Settembre, tempo di migrare...
Padre Luciano Bertazzo, nel lasciare la direzione del Messaggero di sant'Antonio, diretto per sei anni, rivolge a lettori e collaboratori, un grazie sentito, e dà il benvenuto a padre Agostino che lo sostituisce nel ruolo di direttore generale.
Ricordo un editoriale di alcuni anni fa nel quale, citando reminiscenze poetiche, mi veniva in mente la nota espressione «settembre, tempo di migrare». Allora parlavo della ripresa delle attività dopo la pausa estiva. Mi ispiro ancora una volta a quell'espressione per stendere questo mio ultimo editoriale, uno spazio che ho sempre considerato come un'occasione di dialogo con voi lettori. Credo che questo editoriale lo sia particolarmente.
Il capitolo provinciale, cioè il radunarsi dei frati ogni quattro anni per fare il punto della situazione della comunità religiosa e per rinnovare gli incarichi in seno ad essa, ha eletto, al compito di direttore generale del «Messaggero di sant'Antonio» fra Agostino Gardin, affidando a me compiti diversi, in altro luogo. A fra Agostino do il mio fraterno benvenuto con l'augurio di buono e proficuo lavoro.
Noi frati chiamiamo questi spostamenti con il termine di itineranza. Non vuole essere un eufemismo. La parola significa essere in itinere , cioè in viaggio, pellegrini, capaci ogni giorno di rimettersi in movimento, disponibili a non piantare tende definitive, ma ad andare dove la necessità richiede, con l'animo più libero e sereno possibile. Non sempre è facile, dato che non siamo dei «pacchi», ma persone che tessono rapporti, amicizie, condivisioni. All'orizzonte di questa disponibilità c'è quel valore evangelico espresso nella seconda lettera di Pietro, e che era molto caro a san Francesco, allorché scriveva che come cristiani «siamo esuli e pellegrini».
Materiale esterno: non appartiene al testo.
(* ===== verification/FairContinuation.v ===== *)
(** * The fair continuation (src/detcore/src/scheduler/fair_continuation.rs)

    Past the end of a replayed schedule, [--replay-continue-fairly] orders the
    threads in round-robin order by the virtual time each has run.  The accounts
    are a map by thread; the clocks come as an ordered map with a slot for every
    registered thread.  Run times saturate at [u64]. *)
From Stdlib Require Import ZArith Lia List.
From stdpp Require Import base gmap list.
From S2P Require Import Prelude BTree RunQueue.
Open Scope Z_scope.

Module FairContinuation.

Record Clock := { current : Z; inherited : Z }.
Record Account := {
  clock : option Z;
  run_time : Z;
  runnable : bool;
  last_selected : Z;
}.
Record FairContinuation := {
  accounts : gmap DetTid Account;
  floor : Z;
  selections : Z;
}.
Definition fair_default : FairContinuation := {| accounts := ∅; floor := 0; selections := 0 |}.

(** [runnable.binary_search(&tid).is_ok()]: membership, of a sorted slice. *)
Definition binary_search_is_ok (sorted : list DetTid) (tid : DetTid) : bool := bool_decide (tid ∈ sorted).

(** The body of the loop over the clocks. *)
Definition update_account (floor : Z) (reported : option Clock) (is_runnable : bool) (account : Account) : Account :=
  let account :=
    match reported with
    | Some c =>
        let previous := default (inherited c) (clock account) in
        let ran := sat_sub_u64 (current c) previous in
        {| clock := Some (current c); run_time := sat_add_u64 (run_time account) ran;
           runnable := runnable account; last_selected := last_selected account |}
    | None => account
    end in
  let account :=
    if is_runnable && negb (runnable account)
    then {| clock := clock account; run_time := Z.max (run_time account) floor;
            runnable := runnable account; last_selected := 0 |}
    else account in
  {| clock := clock account; run_time := run_time account; runnable := is_runnable;
     last_selected := last_selected account |}.
Definition new_account (floor : Z) (reported : option Clock) : Account :=
  {| clock := current <$> reported; run_time := floor; runnable := false; last_selected := 0 |}.
Definition charge (floor : Z) (run : list DetTid) (accounts : gmap DetTid Account)
    (slot : DetTid * option Clock) : gmap DetTid Account :=
  let account := default (new_account floor slot.2) (accounts !! slot.1) in
  <[slot.1 := update_account floor slot.2 (binary_search_is_ok run slot.1) account]> accounts.

Definition list_min (l : list Z) : option Z :=
  match l with [] => None | x :: l' => Some (foldl Z.min x l') end.

Definition run_times (self : FairContinuation) (clocks : list (DetTid * option Clock)) (run : list DetTid)
    : list (DetTid * (Z * Z)) * FairContinuation :=
  let retained := filter (fun kv : DetTid * Account => bt_mem kv.1 clocks = true) (accounts self) in
  let accounts' := foldl (charge (floor self) run) retained clocks in
  let keys := (fun tid => (tid, match accounts' !! tid with
                                | Some account => (run_time account, last_selected account)
                                | None => (floor self, 0)
                                end)) <$> run in
  let floor' := match list_min ((fun k => k.2.1) <$> keys) with
                | Some least => Z.max (floor self) least
                | None => floor self
                end in
  (keys, {| accounts := accounts'; floor := floor'; selections := selections self |}).

Definition note_selected (bp : profile) (self : FairContinuation) (tid : DetTid) : outcome FairContinuation :=
  n ← arith_u bp 64 (selections self + 1);
  Done {| accounts := match accounts self !! tid with
                      | Some a => <[tid := {| clock := clock a; run_time := run_time a; runnable := runnable a;
                                              last_selected := n |}]> (accounts self)
                      | None => accounts self
                      end;
          floor := floor self; selections := n |}.

Definition reassign (self : FairContinuation) (from to : DetTid) : FairContinuation :=
  if from =? to then self
  else {| accounts := match accounts self !! from with
                      | Some account => <[to := account]> (delete from (accounts self))
                      | None => delete to (delete from (accounts self))
                      end;
          floor := floor self; selections := selections self |}.

(** ** [Scheduler::order_continuation_fairly] (src/detcore/src/scheduler.rs)

    The part of the scheduler it reads and writes; [priorities] has a key for
    every registered thread. *)
Section Order.
Context (bp : profile) {G : Type} `{!Rng G}.
Record Continuation := {
  run_queue : RunQueue G;
  priorities : list (DetTid * Z);
  continuation_clocks : list (DetTid * option Clock);
  replay_priorities_released : bool;
  fair : option FairContinuation;
}.
Definition order_continuation_fairly (s : Continuation) : outcome Continuation :=
  if negb (replay_priorities_released s) then Done s
  else match fair s with
  | None => Done s
  | Some f =>
      let kept := List.filter (fun kv : DetTid * option Clock => bt_mem kv.1 (priorities s)) (continuation_clocks s) in
      let clocks := foldl (fun m p => if bt_mem (fst p) m then m else bt_insert (fst p) None m) kept (priorities s) in
      let run := round_robin_tids (run_queue s) in
      let '(keys, f') := run_times f clocks run in
      q ← order_by_run_time bp (run_queue s) keys;
      Done {| run_queue := q; priorities := priorities s; continuation_clocks := clocks;
              replay_priorities_released := replay_priorities_released s; fair := Some f' |}
  end.
End Order.
Arguments Continuation : clear implicits.
End FairContinuation.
Il mio compito al «Messaggero di sant'Antonio» si è protratto per sei anni: sono una «porzione» di tempo significativa nella vita di una persona. Sono stati sei anni sinceramente «belli», spesi nel pensare e nel migliorare la rivista: «belli» nell'esperienza di costruire uno strumento di comunicazione del tutto particolare quale è la nostra rivista che, dall'epicentro della basilica di sant' Antonio, vuole non solo informare ma anche proporre percorsi di vita e di riflessione, costruire ponti, tessere rapporti.
Per me è stata l'esperienza intensa di un «grande laboratorio» di umanità , dove domande, riflessioni, opinioni diverse si sono incrociate, a volte anche scontrate, con le opinioni dei lettori, ma nella convinzione che la diversità , quando è espressa con il reciproco rispetto, si traduce solo in vicendevole ricchezza.
Un grazie sento di rivolgerlo a tutti voi che avete partecipato, in vario modo, anche solo con il seguirci, a questo «laboratorio». Un grazie intenso lo esprimo agli stretti collaboratori della redazione: con loro ho condiviso tanta passione e ricchezza umana e professionale; un grazie lo rivolgo ai collaboratori esterni, che si sono sempre sentiti onorati di scrivere per la nostra rivista.
Sei anni fa, quando mi fu comunicato il compito della direzione della rivista, mi trovavo nell'eremo di Montepaolo, il luogo che accolse l'esperienza intima di Antonio con Dio e che lo lanciò poi come annunciatore e predicatore della parola di Dio. Ho avuto modo di vivere questo passaggio del compito della direzione, trascorrendo del tempo nel santuario francescano della Verna. Lì fu Francesco, a vivere la sua esperienza con il mistero di Dio, fino a portarne i segni nella propria carne. Due luoghi particolarmente significativi non solo nella memoria di ogni francescano, ma per ogni persona che in quei posti rivive la «grazia del luogo».
«Settembre, tempo di migrare»: ripartiamo allora, non vagabondi ma pellegrini; non soli ma in compagnia di tante persone incontrate; ripartiamo con il cuore leggero sapendo che la ricompensa viene dal Signore e che siamo solo dei semplici lavoratori nella sua vigna. Consapevoli del nostro limite, speriamo, tuttavia, non del tutto inutili!
E a tutti voi il saluto che fu rivelato a san Francesco: il Signore vi dia pace.